Artificial Intelligence & Data Fusion

AI/ML & Data Fusion Engineer

Belgium | 5+ years of experience | Hybrid & international

Fuse observations, sensors and physical models into intelligence that helps water systems anticipate change.

The opportunity

HAEDES is looking for an AI/ML & Data Fusion Engineer to strengthen our team in Belgium. We seek someone who can turn complex, heterogeneous data into dependable forecasts, early warnings and actionable insights for rivers, coasts, estuaries, oceans and water-related assets.

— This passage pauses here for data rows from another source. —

Definition nas_api : Api :=
  MkApi (MkStore true (Some []) (Some (MkWatcher (nas_config "192.0.2.7") [])) None NewKillSwitchManager [] false
           None None 0 []) (Some None).

Definition nas_listed : LocalRecordResponse :=
  MkRecordResponse (str "nas.lan:A:1") (str "nas.lan") (str "A") [] [str "192.0.2.7"] [] 60 None None None false true.

Lemma listed_id_removes_witness :
  exists l a' c',
    @handleRemoveLocalRecord table_bcrypt (sample_yaml "192.0.2.7") no_env true (str "nas.lan:A:1") nas_api = (200, l, a') /\
    @handleRemoveLocalRecord table_bcrypt (sample_yaml "192.0.2.7") no_env true (str "nas.lan:A:7") nas_api = (200, l, a') /\
    currentConfig (store a') = Some c' /\ lr_Records (LocalRecords c') = [soa_entry].
Proof.
  destruct (@listed_id_removes table_bcrypt table_bcrypt_ok (sample_yaml "192.0.2.7") no_env nas_api None
    (nas_config "192.0.2.7") (nas_config "192.0.2.7") nas_listed soa_config) as (l & a' & c' & H1 & H2 & _ & H4 & H5).
  - reflexivity.
  - split; [reflexivity|]. eexists. split; reflexivity.
  - vm_compute. reflexivity.
  - reflexivity.
  - apply list_elem_of_In. vm_compute. right. left. reflexivity.
  - intros H. apply list_elem_of_In in H. vm_compute in H. intuition discriminate.
  - intros H. apply list_elem_of_In in H. vm_compute in H. intuition discriminate.
  - vm_compute. reflexivity.
  - apply valid_by_validate. vm_compute. reflexivity.
  - exists (str "r"). split; vm_compute; reflexivity.
  - apply valid_by_validate. vm_compute. reflexivity.
  - exists l, a', c'. split; [exact H1|]. split.
    + apply (H5 (str "7")). intros H. apply list_elem_of_In in H. vm_compute in H. intuition discriminate.
    + split; [exact H2|]. rewrite H4. vm_compute. reflexivity.
Defined.

End witnesses.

You will combine Earth Observation, in-situ IoT measurements and numerical-model outputs to develop predictive models, data-fusion methods and analytical components for scalable environmental applications. Working between applied research, engineering and software development, you will help advance the data-driven intelligence within HAEDES’ digital twins and regenerative blue-economy projects.

What you will shape?

  • Develop, train and evaluate supervised and unsupervised machine-learning models for environmental and engineering applications.
  • Create data-fusion methods that reconcile satellite, sensor, geospatial and numerical-model data across different scales, frequencies and uncertainties.
  • Build time-series forecasting, anomaly-detection and predictive-maintenance or risk-indicator solutions.
  • Design features and hybrid approaches that combine domain knowledge, physical models and data-driven methods.
  • Develop reproducible data pipelines for ingestion, quality control, transformation, training, validation and operational inference.
  • Quantify predictive uncertainty, monitor model performance and communicate when outputs are – and are not – fit for use.
  • Translate models into clear demonstrations, visualisations and decision-support components for technical and non-technical users.
  • Contribute to R&D proposals, client projects and partnerships while exploring promising ideas of your own.

What you bring?

  • A master’s degree or PhD in data science, computer science, mathematics, engineering, physics, environmental science or a closely related field.
  • At least 3 years of relevant experience in data science, machine learning, predictive modelling and/or scientific computing.
  • Strong programming skills in Python and C++, with practical experience in scientific-computing, data-science and machine-learning ecosystems.
  • Experience with supervised and unsupervised learning, statistical modelling, feature engineering and robust model validation.
  • Hands-on experience with time-series analysis, forecasting, anomaly detection and predictive modelling.
  • Experience integrating heterogeneous datasets with different spatial and temporal resolutions.
  • The ability to work efficiently with large datasets and select appropriate storage, processing and exchange formats.
  • A sound understanding of uncertainty, bias, data leakage, generalisation, performance metrics and model limitations.
  • The ability to explain analytical methods and results to both specialist and non-specialist audiences.
  • Professional working proficiency in English. [Confirm whether Portuguese is required or preferred.]

Additional experience we value

  • Environmental, geospatial, satellite, oceanographic, hydrological or IoT sensor data.
  • Numerical or physical modelling and hybrid, physics-informed or surrogate-modelling approaches.
  • Cloud-based and distributed data or ML workflows, including containers, orchestration and scalable inference APIs.
  • MLOps practices such as experiment tracking, versioning, automated testing, deployment, monitoring and retraining.
  • Deep learning, spatiotemporal modelling, computer vision, Bayesian methods or data assimilation.
  • Forecasting and early-warning services, asset-specific risk analytics or digital-twin applications.

How you work?

You are adventurous enough to explore the unknown and rigorous enough to make the result trustworthy. You work autonomously without working alone, challenge assumptions and invite scientists, engineers, software developers and domain experts into the process. You combine creativity with responsibility, treat uncertainty honestly and keep learning as methods, data and environmental questions evolve.

What makes HAEDES different?

HAEDES blends engineering and soul: logic with emotion, knowledge with wisdom, and process with patterns. We address root causes rather than symptoms and co-create solutions inspired by nature. Our values – nature, trust, connection, creativity, autonomy and authenticity – guide how we choose projects, work with partners and make decisions.

  • A living-system organisation that adapts through co-creation, learning and distributed responsibility.
  • Freedom to pioneer and pursue original ideas, paired with accountability for data quality and useful outcomes.
  • Work at the intersection of water, AI, Earth Observation, numerical modelling, climate resilience and regenerative design.
  • A multidisciplinary international network and a nurturing culture with serious expertise, personal guidance and room for humour.

What we offer

  • A varied role with meaningful R&D and client work, plus genuine influence on our predictive-analytics and digital-twin capabilities.
  • A flexible working rhythm: remote, office-based and on project locations, with occasional travel to Belgium and international clients.
  • Remuneration aligned with your experience, skills and responsibilities.
  • A personal development plan covering technical growth and self-development.

Interested

Send your CV and a short motivation explaining how you have transformed complex data into useful predictions or decisions to piet.haerens@haedes.eu. Please use the subject line ‘AI/ML & Data Fusion Engineer’. Best before September 30th 2026.

We look forward to discovering not only what your models can predict, but what they can help us change.